Pour the contents of the kettle into the cheese-cloth-lined colander, and let it strain out. If you still have trimmings to process, repeat the steps above. Collect the liquid that drips through the filter and refrigerate overnight.
The next morning, collect the solidified white fat (tallow) from the top of the container and discard the brown jelly. Weigh this rendered fat and use a fat calculator (such as www.TheSage.com/calcs/lyecalc2.php) to figure out how much lye and water you will need to make a batch of soap. Need conversions? Visit www.AllConversions.com.
Gather lye, distilled water (or rain water), scales, a stainless steel kettle, resin cake pans or soap molds, a glass measuring cup with a handle, two candy thermometers with kettle clips, and the tallow.
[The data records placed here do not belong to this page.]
(** An accepted block: the reward is paid, nothing of the block is in flight,
    and the number is confirmed. *)
Record committed_sub (sub : BlockSubmission) (m m' : Miner) : Prop := {
  cs_chain : ∃ l', reads (ledger (chain (pools m))) l' ∧ chain (pools m') = set_ledger l' (chain (pools m));
  cs_legacy : ∃ ps, entries (tx_pool (pools m')) = entries (tx_pool (pools m)) ++ ps;
  cs_streams : ∀ s, stream_pool s (pools m') = stream_pool s (pools m);
  cs_flight : in_flight_txs (pools m')
    = in_flight_txs (pools m) ∖ list_to_set (tx_hash <$> transactions (sub_block sub));
  cs_allocator : allocator m' = (confirm (sub_number sub) (allocator m)).2;
  cs_ok : pools_ok (pools m) → pools_ok (pools m') }.
Lemma commit_submission_spec now wall sub m : committed_sub sub m (commit_submission now wall sub m).
Proof.
  unfold commit_submission. set (t0 := forget_hashes _ _).
  pose proof (promote_senders_requeued (hs_iter (senders (transactions (sub_block sub)))) t0) as [A B C D E F G].
  split; try done. cbn [pools]. intros Ht.
  assert (pools_ok t0) as Ht0 by (apply pools_ok_hashes, pools_ok_flight; [done|set_solver]). by destruct (G Ht0).
Qed.

Lemma pay_miner_index a b n s c : same_index c (pay_miner a b n s c).
Proof.
  unfold pay_miner. set (pay := bal ← _; _). assert (respects same_index pay) as Hp.
  { unfold pay. apply respects_bind; [apply _|apply on_ledger_index|intros bal; apply on_ledger_index]. }
  set (c1 := add_burned_fees _ c). assert (same_index c c1) as Hc1 by done.
  etransitivity; [exact Hc1|]. by eapply Hp, surjective_pairing.
Qed.

(** What lets a submission reach the chain. *)
Definition presentable (cpu : CpuFeatures) (buffer : list u8) (sub : BlockSubmission) (c : Blockchain) : Prop :=
  block_number (header (sub_block sub)) = sub_number sub ∧
  sub_number sub <= add64 (cached_latest_block_number c) MAX_BLOCK_NUMBER_GAP ∧
  pow_hash_valid cpu buffer (sub_block sub) = true.
#[local] Instance presentable_dec cpu buffer sub c : Decision (presentable cpu buffer sub c).
Proof. unfold presentable. apply _. Defined.

#[local] Instance is_ok_dec (r : result BlockchainError ()) : Decision (r = Ok ()).
Proof. destruct r as [[]|e]; [by left|by right]. Defined.

(** The cases of a submission. *)
Lemma process_submission_cases fuel cpu buffer now wall sub m :
  let ran := process_submission fuel cpu buffer now wall sub m in
  if decide (presentable cpu buffer sub (chain (pools m))) then
    match add_block_impl fuel cpu buffer wall (sub_block sub) true (chain (pools m)) with
    | (Ok _, c') =>
        ran = (Ok tt, commit_submission now wall sub (set_pools (set_bc
               (pay_miner (miner_address m) (sub_block sub) (sub_number sub) (sub_stream sub) c') (pools m)) m))
    | (Err e, c') =>
        ran = if uncaught e then (Err e, set_pools (set_bc c' (pools m)) m)
              else (Ok tt, set_allocator (release (sub_number sub) (allocator m))
                     (set_pools (recover now (transactions (sub_block sub)) (set_bc c' (pools m))) m))
    end
  else ∃ a, ran = (Ok tt, set_allocator a (set_pools (recover now (transactions (sub_block sub)) (pools m)) m)) ∧
         (a = release (sub_number sub) (allocator m) ∨
          a = reset_to (add64 (cached_latest_block_number (chain (pools m))) 1) (allocator m)).
Proof.
  cbn zeta. unfold process_submission. destruct (decide _) as [(Hn & Hg & Hv)|Hp].
  - rewrite Hn, Z.eqb_refl, Hv, (proj2 (Z.ltb_ge _ _)) by done. cbn [negb].
    by destruct (add_block_impl _ _ _ _ _ _ _) as [[]].
  - destruct (_ =? _) eqn:Hn; [|eexists; split; [done|by left]]. cbn [negb].
    destruct (_ <? _) eqn:Hg; [eexists; split; [done|by right]|].
    destruct (pow_hash_valid cpu buffer (sub_block sub)) eqn:Hv; [|eexists; split; [done|by left]].
    bool_to_prop. destruct Hp. by split.
Qed.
Goggles and gloves should be handy, too. Lye (sodium hydroxide) can be found in your local hardware store in the plumbing section. I don’t advise making it from wood ash, actually. It can be done, but the results vary.
Measure out the lye and water. Now, pay attention. Make sure that you are either outdoors or the exhaust fan above your stove is on. Add the lye to the water. The water will get extremely hot. Watch the thermometer to see the temperature climb. It’s amazing!
Place the tallow in the kettle and begin to melt it on low heat. Stir frequently with the fan on. Attach thermometers to the lye water measuring cup and the kettle full of tallow.